[What the task requires]:
Although the data below holds other lines too, output only those from the line with "them is entered" up to and including the line with "Definition oliaScale (val", exactly as they appear.

==*==

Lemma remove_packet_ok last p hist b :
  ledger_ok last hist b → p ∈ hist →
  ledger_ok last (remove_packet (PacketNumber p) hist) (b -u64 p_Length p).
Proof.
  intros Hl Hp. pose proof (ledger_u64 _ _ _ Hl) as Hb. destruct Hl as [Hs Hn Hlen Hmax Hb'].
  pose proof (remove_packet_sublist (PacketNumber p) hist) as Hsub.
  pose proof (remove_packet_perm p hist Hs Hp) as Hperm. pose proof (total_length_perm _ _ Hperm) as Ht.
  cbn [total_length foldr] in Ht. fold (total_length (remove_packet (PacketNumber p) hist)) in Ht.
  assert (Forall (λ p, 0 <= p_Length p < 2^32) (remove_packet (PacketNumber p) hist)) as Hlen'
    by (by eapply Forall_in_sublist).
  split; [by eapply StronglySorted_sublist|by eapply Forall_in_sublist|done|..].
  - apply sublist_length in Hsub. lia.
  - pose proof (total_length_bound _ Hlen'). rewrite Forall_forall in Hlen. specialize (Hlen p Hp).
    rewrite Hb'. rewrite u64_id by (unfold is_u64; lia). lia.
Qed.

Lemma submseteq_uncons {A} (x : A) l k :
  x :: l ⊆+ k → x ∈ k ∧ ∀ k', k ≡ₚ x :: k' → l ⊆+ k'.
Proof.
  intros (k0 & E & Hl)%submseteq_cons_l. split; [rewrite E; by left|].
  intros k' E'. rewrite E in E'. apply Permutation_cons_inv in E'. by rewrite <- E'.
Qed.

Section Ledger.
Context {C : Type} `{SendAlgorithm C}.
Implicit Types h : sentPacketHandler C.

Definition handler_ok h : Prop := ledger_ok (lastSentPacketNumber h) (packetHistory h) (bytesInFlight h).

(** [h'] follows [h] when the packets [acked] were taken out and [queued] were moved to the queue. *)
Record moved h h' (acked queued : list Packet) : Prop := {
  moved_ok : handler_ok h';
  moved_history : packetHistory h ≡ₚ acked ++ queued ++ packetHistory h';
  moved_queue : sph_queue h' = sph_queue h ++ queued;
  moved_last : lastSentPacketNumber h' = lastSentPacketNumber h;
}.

==*==

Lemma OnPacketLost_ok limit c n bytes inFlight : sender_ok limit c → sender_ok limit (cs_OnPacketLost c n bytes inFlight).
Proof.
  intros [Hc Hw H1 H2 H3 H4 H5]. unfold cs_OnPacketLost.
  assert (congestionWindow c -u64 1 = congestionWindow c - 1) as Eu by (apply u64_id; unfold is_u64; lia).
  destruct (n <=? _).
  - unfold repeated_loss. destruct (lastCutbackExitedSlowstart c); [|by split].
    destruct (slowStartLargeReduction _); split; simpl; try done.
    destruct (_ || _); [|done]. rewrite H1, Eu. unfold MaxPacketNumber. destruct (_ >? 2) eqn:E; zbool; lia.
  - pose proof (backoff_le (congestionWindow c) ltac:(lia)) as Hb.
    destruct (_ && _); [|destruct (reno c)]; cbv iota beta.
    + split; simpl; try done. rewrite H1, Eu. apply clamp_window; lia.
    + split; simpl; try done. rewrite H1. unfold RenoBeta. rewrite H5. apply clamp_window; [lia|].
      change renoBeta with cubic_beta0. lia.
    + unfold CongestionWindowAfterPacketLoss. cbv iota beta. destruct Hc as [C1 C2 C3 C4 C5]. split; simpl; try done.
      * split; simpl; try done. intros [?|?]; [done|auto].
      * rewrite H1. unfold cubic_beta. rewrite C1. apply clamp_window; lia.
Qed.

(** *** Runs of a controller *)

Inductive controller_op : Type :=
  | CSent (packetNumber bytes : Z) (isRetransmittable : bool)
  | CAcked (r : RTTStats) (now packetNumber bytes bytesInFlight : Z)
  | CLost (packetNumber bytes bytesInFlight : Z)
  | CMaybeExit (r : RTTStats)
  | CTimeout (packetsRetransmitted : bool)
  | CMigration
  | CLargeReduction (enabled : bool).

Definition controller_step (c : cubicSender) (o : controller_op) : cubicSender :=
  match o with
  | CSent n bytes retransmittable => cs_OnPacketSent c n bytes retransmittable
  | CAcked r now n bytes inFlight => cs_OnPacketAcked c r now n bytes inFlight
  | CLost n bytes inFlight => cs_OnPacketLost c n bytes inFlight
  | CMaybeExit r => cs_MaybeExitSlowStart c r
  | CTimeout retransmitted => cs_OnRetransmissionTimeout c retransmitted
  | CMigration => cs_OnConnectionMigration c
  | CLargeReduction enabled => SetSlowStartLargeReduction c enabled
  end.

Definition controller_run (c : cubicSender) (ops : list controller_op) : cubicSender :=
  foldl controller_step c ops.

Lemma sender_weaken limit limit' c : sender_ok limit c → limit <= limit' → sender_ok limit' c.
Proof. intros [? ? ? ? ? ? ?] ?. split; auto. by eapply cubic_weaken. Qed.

==*==

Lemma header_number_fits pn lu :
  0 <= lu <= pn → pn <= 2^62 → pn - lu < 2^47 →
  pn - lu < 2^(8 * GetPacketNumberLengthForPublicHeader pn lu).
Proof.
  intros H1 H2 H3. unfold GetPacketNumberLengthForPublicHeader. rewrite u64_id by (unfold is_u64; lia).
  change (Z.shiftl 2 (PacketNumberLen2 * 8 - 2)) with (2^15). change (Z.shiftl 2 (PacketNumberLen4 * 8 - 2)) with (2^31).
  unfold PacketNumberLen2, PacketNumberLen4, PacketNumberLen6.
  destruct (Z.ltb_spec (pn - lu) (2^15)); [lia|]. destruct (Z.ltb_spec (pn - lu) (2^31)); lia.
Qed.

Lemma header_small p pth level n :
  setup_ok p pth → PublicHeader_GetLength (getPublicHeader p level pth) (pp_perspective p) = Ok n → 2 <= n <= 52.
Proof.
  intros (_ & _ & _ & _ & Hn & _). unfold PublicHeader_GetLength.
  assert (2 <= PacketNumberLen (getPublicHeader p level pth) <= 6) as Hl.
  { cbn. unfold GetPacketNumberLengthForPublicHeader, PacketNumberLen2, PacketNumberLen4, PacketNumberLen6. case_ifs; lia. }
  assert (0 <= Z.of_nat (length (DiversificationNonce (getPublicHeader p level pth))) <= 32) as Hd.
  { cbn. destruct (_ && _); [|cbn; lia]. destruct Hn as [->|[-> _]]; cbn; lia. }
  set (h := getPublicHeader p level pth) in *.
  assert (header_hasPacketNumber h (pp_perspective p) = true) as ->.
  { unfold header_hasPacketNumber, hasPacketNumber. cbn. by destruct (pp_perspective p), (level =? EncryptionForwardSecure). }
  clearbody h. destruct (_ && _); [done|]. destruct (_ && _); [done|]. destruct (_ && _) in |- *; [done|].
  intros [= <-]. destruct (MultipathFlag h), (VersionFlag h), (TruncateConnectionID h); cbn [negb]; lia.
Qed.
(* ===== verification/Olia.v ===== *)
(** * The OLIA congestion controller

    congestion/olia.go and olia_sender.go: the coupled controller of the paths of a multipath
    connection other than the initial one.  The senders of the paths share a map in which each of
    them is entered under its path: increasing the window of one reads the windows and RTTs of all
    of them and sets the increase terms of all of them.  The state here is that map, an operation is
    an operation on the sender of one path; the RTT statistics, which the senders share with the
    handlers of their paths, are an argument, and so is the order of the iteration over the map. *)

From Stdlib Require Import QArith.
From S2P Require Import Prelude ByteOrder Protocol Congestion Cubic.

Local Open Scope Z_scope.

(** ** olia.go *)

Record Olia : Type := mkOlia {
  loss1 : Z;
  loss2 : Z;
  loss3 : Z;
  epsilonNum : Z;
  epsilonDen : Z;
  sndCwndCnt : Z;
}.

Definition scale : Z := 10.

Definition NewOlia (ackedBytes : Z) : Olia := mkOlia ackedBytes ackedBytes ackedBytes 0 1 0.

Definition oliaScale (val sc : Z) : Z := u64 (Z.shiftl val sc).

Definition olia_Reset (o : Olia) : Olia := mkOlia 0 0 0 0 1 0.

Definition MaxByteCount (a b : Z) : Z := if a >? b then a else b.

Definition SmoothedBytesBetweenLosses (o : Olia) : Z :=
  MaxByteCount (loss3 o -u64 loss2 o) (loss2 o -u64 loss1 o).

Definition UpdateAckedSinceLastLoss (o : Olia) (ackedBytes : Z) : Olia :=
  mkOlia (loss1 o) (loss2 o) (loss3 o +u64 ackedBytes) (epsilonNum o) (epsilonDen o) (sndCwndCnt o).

==*==

[Answer to this problem]:
    them is entered under its path: increasing the window of one reads the windows and RTTs of all
    of them and sets the increase terms of all of them.  The state here is that map, an operation is
    an operation on the sender of one path; the RTT statistics, which the senders share with the
    handlers of their paths, are an argument, and so is the order of the iteration over the map. *)

From Stdlib Require Import QArith.
From S2P Require Import Prelude ByteOrder Protocol Congestion Cubic.

Local Open Scope Z_scope.

(** ** olia.go *)

Record Olia : Type := mkOlia {
  loss1 : Z;
  loss2 : Z;
  loss3 : Z;
  epsilonNum : Z;
  epsilonDen : Z;
  sndCwndCnt : Z;
}.

Definition scale : Z := 10.

Definition NewOlia (ackedBytes : Z) : Olia := mkOlia ackedBytes ackedBytes ackedBytes 0 1 0.

Definition oliaScale (val sc : Z) : Z := u64 (Z.shiftl val sc).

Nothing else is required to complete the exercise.